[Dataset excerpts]
(** ** Writing properties *)

Definition ism_common_putMqttPropField (mem : allocator) (id : Z) (ctx : mqtt_prop_ctx_t) (value : Z)
    (buf : concat_alloc_t) : outcome (Z * concat_alloc_t) :=
  p ← find_field ctx id;
  match p with
  | None => Crash
  | Some fld =>
      match fld_type fld with
      | MPT_Boolean =>
          if negb (value =? 0) then buf ← bputchar mem id buf; Ret (0, buf) else Ret (0, buf)
      | MPT_Int1 =>
          buf ← bputchar mem id buf; buf ← bputchar mem value buf; Ret (0, buf)
      | MPT_Int2 =>
          buf ← bputchar mem id buf;
          buf ← bputchar mem (Z.shiftr value 8) buf; buf ← bputchar mem value buf; Ret (0, buf)
      | MPT_Int4 =>
          buf ← bputchar mem id buf;
          buf ← bputchar mem (Z.shiftr value 24) buf; buf ← bputchar mem (Z.shiftr value 16) buf;
          buf ← bputchar mem (Z.shiftr value 8) buf; buf ← bputchar mem value buf; Ret (0, buf)
      | MPT_VarInt =>
          buf ← bputchar mem id buf; buf ← ism_common_putMqttVarInt mem value buf; Ret (0, buf)
      | _ => Ret (ISMRC_Error, buf)
      end
  end.

(** Two bytes of length and the bytes; a negative [len] stands for [strlen(value)]. *)
Definition c_len (value : list Z) (len : Z) : Z :=
  if len <? 0 then Z.of_nat (length (until_nul value)) else len.

Definition put_counted16 (mem : allocator) (value : list Z) (len : Z) (buf : concat_alloc_t)
  : outcome concat_alloc_t :=
  buf ← bputchar mem (Z.shiftr len 8) buf;
  buf ← bputchar mem len buf;
  if negb (len =? 0) then ism_common_allocBufferCopyLen mem value len buf else Ret buf.

Definition ism_common_putMqttPropString (mem : allocator) (id : Z) (ctx : mqtt_prop_ctx_t)
    (value : list Z) (len : Z) (buf : concat_alloc_t) : outcome (Z * concat_alloc_t) :=
  p ← find_field ctx id;
  match p with
  | None => Crash
  | Some fld =>
      match fld_type fld with
      | MPT_String | MPT_Bytes =>
          buf ← bputchar mem id buf;
          buf ← put_counted16 mem value (c_len value len) buf; Ret (0, buf)
      | _ => Ret (ISMRC_Error, buf)
      end
  end.

Definition ism_common_putMqttPropNamePair (mem : allocator) (id : Z) (ctx : mqtt_prop_ctx_t)
    (name : list Z) (namelen : Z) (value : list Z) (len : Z) (buf : concat_alloc_t)
  : outcome (Z * concat_alloc_t) :=
  p ← find_field ctx id;
  match p with
  | None => Crash
  | Some fld =>
      match fld_type fld with
      | MPT_NamePair =>
          buf ← bputchar mem id buf;
          buf ← put_counted16 mem name (c_len name namelen) buf;
          buf ← put_counted16 mem value (c_len value len) buf; Ret (0, buf)
      | _ => Ret (ISMRC_Error, buf)
      end
  end.
(* ===== verification/MqttPropCorrect.v ===== *)
(** * MQTT properties: correctness

    The encoding of property values as a function, the theorems that the readers
    and writers of [MqttProp] implement it, and that the check accepts exactly the
    areas that are encodings of properties known to the context. *)

From stdpp Require Import sets.
From S2P Require Import Prelude Buffer MqttProp MqttVarInt.
#[local] Open Scope Z_scope.

(** ** Properties and their encoding *)

Inductive pval :=
  | PBool
  | PInt1 (v : Z)
  | PInt2 (v : Z)
  | PInt4 (v : Z)
  | PVarInt (v : Z)
  | PString (s : list Z)
  | PBytes (s : list Z)
  | PPair (name value : list Z).

Definition ptype (v : pval) : MqttPropType_e :=
  match v with
  | PBool => MPT_Boolean | PInt1 _ => MPT_Int1 | PInt2 _ => MPT_Int2 | PInt4 _ => MPT_Int4
  | PVarInt _ => MPT_VarInt | PString _ => MPT_String | PBytes _ => MPT_Bytes
  | PPair _ _ => MPT_NamePair
  end.

Definition mqtt_counted (s : list Z) : list Z := be_bytes 2 (Z.of_nat (length s)) ++ s.

Definition enc_val (v : pval) : list Z :=
  match v with
  | PBool => []
  | PInt1 v => [v]
  | PInt2 v => be_bytes 2 v
  | PInt4 v => be_bytes 4 v
  | PVarInt v => enc_varint v
  | PString s | PBytes s => mqtt_counted s
  | PPair n v => mqtt_counted n ++ mqtt_counted v
  end.

Definition wf_counted (s : list Z) : Prop := Forall is_byte s /\ Z.of_nat (length s) < 65536.

Definition wf_val (v : pval) : Prop :=
  match v with
  | PBool => True
  | PInt1 v => is_byte v
  | PInt2 v => 0 <= v < 65536
  | PInt4 v => 0 <= v < 2 ^ 32
  | PVarInt v => wf_varint v
  | PString s | PBytes s => wf_counted s
  | PPair n v => wf_counted n /\ wf_counted v
  end.

(** What the callback of the check is given: the bytes and the integer. *)
Definition val_data (v : pval) : list Z :=
  match v with PString s | PBytes s => s | _ => enc_val v end.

**Aim of the exercise**
Write down every entry exactly.

**Written solution**
(** ** Writing properties *)

Definition ism_common_putMqttPropField (mem : allocator) (id : Z) (ctx : mqtt_prop_ctx_t) (value : Z)
    (buf : concat_alloc_t) : outcome (Z * concat_alloc_t) :=
  p ← find_field ctx id;
  match p with
  | None => Crash
  | Some fld =>
      match fld_type fld with
      | MPT_Boolean =>
          if negb (value =? 0) then buf ← bputchar mem id buf; Ret (0, buf) else Ret (0, buf)
      | MPT_Int1 =>
          buf ← bputchar mem id buf; buf ← bputchar mem value buf; Ret (0, buf)
      | MPT_Int2 =>
          buf ← bputchar mem id buf;
          buf ← bputchar mem (Z.shiftr value 8) buf; buf ← bputchar mem value buf; Ret (0, buf)
      | MPT_Int4 =>
          buf ← bputchar mem id buf;
          buf ← bputchar mem (Z.shiftr value 24) buf; buf ← bputchar mem (Z.shiftr value 16) buf;
          buf ← bputchar mem (Z.shiftr value 8) buf; buf ← bputchar mem value buf; Ret (0, buf)
      | MPT_VarInt =>
          buf ← bputchar mem id buf; buf ← ism_common_putMqttVarInt mem value buf; Ret (0, buf)
      | _ => Ret (ISMRC_Error, buf)
      end
  end.

(** Two bytes of length and the bytes; a negative [len] stands for [strlen(value)]. *)
Definition c_len (value : list Z) (len : Z) : Z :=
  if len <? 0 then Z.of_nat (length (until_nul value)) else len.

Definition put_counted16 (mem : allocator) (value : list Z) (len : Z) (buf : concat_alloc_t)
  : outcome concat_alloc_t :=
  buf ← bputchar mem (Z.shiftr len 8) buf;
  buf ← bputchar mem len buf;
  if negb (len =? 0) then ism_common_allocBufferCopyLen mem value len buf else Ret buf.

Definition ism_common_putMqttPropString (mem : allocator) (id : Z) (ctx : mqtt_prop_ctx_t)
    (value : list Z) (len : Z) (buf : concat_alloc_t) : outcome (Z * concat_alloc_t) :=
  p ← find_field ctx id;
  match p with
  | None => Crash
  | Some fld =>
      match fld_type fld with
      | MPT_String | MPT_Bytes =>
          buf ← bputchar mem id buf;
          buf ← put_counted16 mem value (c_len value len) buf; Ret (0, buf)
      | _ => Ret (ISMRC_Error, buf)
      end
  end.

Definition ism_common_putMqttPropNamePair (mem : allocator) (id : Z) (ctx : mqtt_prop_ctx_t)
    (name : list Z) (namelen : Z) (value : list Z) (len : Z) (buf : concat_alloc_t)
  : outcome (Z * concat_alloc_t) :=
  p ← find_field ctx id;
  match p with
  | None => Crash
  | Some fld =>
      match fld_type fld with
      | MPT_NamePair =>
          buf ← bputchar mem id buf;
          buf ← put_counted16 mem name (c_len name namelen) buf;
          buf ← put_counted16 mem value (c_len value len) buf; Ret (0, buf)
      | _ => Ret (ISMRC_Error, buf)
      end
  end.
(* ===== verification/MqttPropCorrect.v ===== *)
(** * MQTT properties: correctness

    The encoding of property values as a function, the theorems that the readers
    and writers of [MqttProp] implement it, and that the check accepts exactly the
    areas that are encodings of properties known to the context. *)

From stdpp Require Import sets.
From S2P Require Import Prelude Buffer MqttProp MqttVarInt.
#[local] Open Scope Z_scope.

(** ** Properties and their encoding *)

Inductive pval :=
  | PBool
  | PInt1 (v : Z)
  | PInt2 (v : Z)
  | PInt4 (v : Z)
  | PVarInt (v : Z)
  | PString (s : list Z)
  | PBytes (s : list Z)
  | PPair (name value : list Z).

Definition ptype (v : pval) : MqttPropType_e :=
  match v with
  | PBool => MPT_Boolean | PInt1 _ => MPT_Int1 | PInt2 _ => MPT_Int2 | PInt4 _ => MPT_Int4
  | PVarInt _ => MPT_VarInt | PString _ => MPT_String | PBytes _ => MPT_Bytes
  | PPair _ _ => MPT_NamePair
  end.

Definition mqtt_counted (s : list Z) : list Z := be_bytes 2 (Z.of_nat (length s)) ++ s.

Definition enc_val (v : pval) : list Z :=
  match v with
  | PBool => []
  | PInt1 v => [v]
  | PInt2 v => be_bytes 2 v
  | PInt4 v => be_bytes 4 v
  | PVarInt v => enc_varint v
  | PString s | PBytes s => mqtt_counted s
  | PPair n v => mqtt_counted n ++ mqtt_counted v
  end.

Definition wf_counted (s : list Z) : Prop := Forall is_byte s /\ Z.of_nat (length s) < 65536.

Definition wf_val (v : pval) : Prop :=
  match v with
  | PBool => True
  | PInt1 v => is_byte v
  | PInt2 v => 0 <= v < 65536
  | PInt4 v => 0 <= v < 2 ^ 32
  | PVarInt v => wf_varint v
  | PString s | PBytes s => wf_counted s
  | PPair n v => wf_counted n /\ wf_counted v
  end.

(** What the callback of the check is given: the bytes and the integer. *)
Definition val_data (v : pval) : list Z :=
  match v with PString s | PBytes s => s | _ => enc_val v end.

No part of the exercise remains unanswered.